At the National Museum of Natural History, Adamsberg meets a pensioner who tells him that two of the three octogenarians have known each other since childhood, when they lived in a local orphanage called The Mercy. There, they had belonged to a small group of violent young boys known as the "band of recluses." Adamsberg faces two obstacles: the third man killed by the same venom was not part of the "band of recluses", and the amount of spider venom necessary to kill doesn't add up.
Yet after the Nîmes deaths, more members of the old band succumb to recluse bites, leading the commissaire to uncover the tragedy hidden behind the walls of the orphanage.

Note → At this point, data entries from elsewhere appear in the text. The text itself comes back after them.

(* ===== verification/Vmx.v ===== *)
(** The VT-x back end, first part of [vmm/vmx.c]: the configuration of the VMCS and of
    the MSR bitmap, enabling VMX, the initial state of the vCPU, access to the guest's
    segments and control registers, and the members of [vmx_x86_ops] that do not handle
    exits (those are in file VmxExit). *)

From S2P Require Import Prelude Bitops Vmcs Machine Cpu Apic Kvm.
#[local] Open Scope Z_scope.
#[local] Open Scope cint_scope.

Definition NR_AUTOLOAD_MSRS : Z := 8.

(** [enum] of [include/asm/kvm_host.h] *)
Definition VCPU_SREG_ES : Z := 0.
Definition VCPU_SREG_CS : Z := 1.
Definition VCPU_SREG_SS : Z := 2.
Definition VCPU_SREG_DS : Z := 3.
Definition VCPU_SREG_FS : Z := 4.
Definition VCPU_SREG_GS : Z := 5.
Definition VCPU_SREG_TR : Z := 6.
Definition VCPU_SREG_LDTR : Z := 7.

Record kvm_vmx_segment_field : Type := {
  sf_selector : Z; sf_base : Z; sf_limit : Z; sf_ar_bytes : Z }.

(** The designated initialisers place each entry at its enumerator. *)
Definition kvm_vmx_segment_fields (seg : Z) : kvm_vmx_segment_field :=
  nth (Z.to_nat seg) [
    Build_kvm_vmx_segment_field GUEST_ES_SELECTOR GUEST_ES_BASE GUEST_ES_LIMIT GUEST_ES_AR_BYTES;
    Build_kvm_vmx_segment_field GUEST_CS_SELECTOR GUEST_CS_BASE GUEST_CS_LIMIT GUEST_CS_AR_BYTES;
    Build_kvm_vmx_segment_field GUEST_SS_SELECTOR GUEST_SS_BASE GUEST_SS_LIMIT GUEST_SS_AR_BYTES;
    Build_kvm_vmx_segment_field GUEST_DS_SELECTOR GUEST_DS_BASE GUEST_DS_LIMIT GUEST_DS_AR_BYTES;
    Build_kvm_vmx_segment_field GUEST_FS_SELECTOR GUEST_FS_BASE GUEST_FS_LIMIT GUEST_FS_AR_BYTES;
    Build_kvm_vmx_segment_field GUEST_GS_SELECTOR GUEST_GS_BASE GUEST_GS_LIMIT GUEST_GS_AR_BYTES;
    Build_kvm_vmx_segment_field GUEST_TR_SELECTOR GUEST_TR_BASE GUEST_TR_LIMIT GUEST_TR_AR_BYTES;
    Build_kvm_vmx_segment_field GUEST_LDTR_SELECTOR GUEST_LDTR_BASE GUEST_LDTR_LIMIT
      GUEST_LDTR_AR_BYTES ] (Build_kvm_vmx_segment_field 0 0 0 0).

In French author Vargas's brilliantly twisty ninth whodunit featuring eccentric Commissaire Jean-Baptiste Adamsberg (after 2016's A Climate of Fear), Adamsberg, who leads the Paris Serious Crimes Squad, makes quick work of a brutal vehicular homicide case to focus on his hunch that foul play was involved in the deaths of three elderly men, each of whom was bitten by a recluse spider. As its name suggests, this type of spider is not aggressive, and its venom is not usually lethal. But an uptick in such fatalities in France have led to panic that the spiders may have mutated or had their toxin's strength affected by global warming. The expert Adamsberg consults at the Natural History Museum shoots those theories down, and his colleagues are convinced that the age of the victims made them particularly susceptible to venom. The sleuth's doggedness identifies a link among the dead men, which he pursues. That the members of Adamsberg's investigative team are distinct individuals adds depth to the sophisticated and rewarding plot. Vargas deserves a wide American readership.